Back Cover: Seattle’s Burning Issues

It took almost three years for the Washington state 
supreme court to overturn Floyd Turner’s conviction for desecrating the american flag

By Rob Smith

Seattle Pubic Library cropped-min
Jade D’addario, Special Collections, The Seattle Public Library

October 13, 2022

This article originally appeared in the November/December 2022 issue of Seattle Magazine.

Seattle magazine was right in the thick of three years of legal wrangling that began in 1967.

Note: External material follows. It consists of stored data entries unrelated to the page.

(** * bedup/tracking.py: the scanner, the windowed query and the
      deduplication pipeline, as a shallow embedding.

    The Catalog (the SQLAlchemy session of the source) is modelled at the
    level of its tables: the Inode table is a list of rows, an ORM object
    is the row with the same (vol, ino) key, [sess.delete] removes the row
    and an attribute assignment followed by a commit rewrites it.  Calls
    into the kernel, the file system and the hashing helpers are oracles
    collected in the record [Env]; calls that only drive the progress
    display are recorded in the trace, and so is every call of
    clear_updates, with its arguments.  [assert] statements are modelled as
    executed (the interpreter is not run with -O). *)

From Stdlib Require Import ZArith List Bool Lia.
From stdpp Require Import base numbers list gmap strings sorting.

Open Scope Z_scope.

(** ** Data model *)

Abbreviation path := string.

Record Volume := mkVolume {
  vol_id : Z;
  vol_fs : Z;
  st_dev : Z;
  size_cutoff : Z;
  last_tracked_generation : Z;
  last_tracked_size_cutoff : option Z;
}.

(** A row of the Inode table; [i_vol] is the foreign key [vol_id]. *)
Record Inode := mkInode {
  i_vol : Z;
  ino : Z;
  size : Z;
  has_updates : bool;
}.

#[global] Instance Inode_eq_dec : EqDecision Inode.
Proof. solve_decision. Defined.

(** The identity of a row: (vol, ino) is unique in the Catalog. *)
Definition ikey (i : Inode) : Z * Z := (i_vol i, ino i).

After a drifter named Floyd Turner was convicted of desecrating a small American flag, the ACLU won a new trial. Three months before that trial, according to David Wilma and Walt Crowley in, the magazine that September “published a cover story sympathetic to Turner and critical of the prosecution.” King County Prosecutor Charles O. Carroll took the “extraordinary step” of subpoenaing magazine publisher Peter Bunzel for “prejudicing the public against the county’s case. Superior Court Judge J.W. Miflin promptly quashed the maneuver as ‘legal palaver.’”

Turner was again found guilty, but the ACLU appealed the case to the State Supreme Court. Finally, in September 1970, the court threw out the conviction because of “faulty jury instructions.” The magazine’s cover words, “They jailed the wrong firebrand,” refers to a confession by another man at the beginning of the first trial.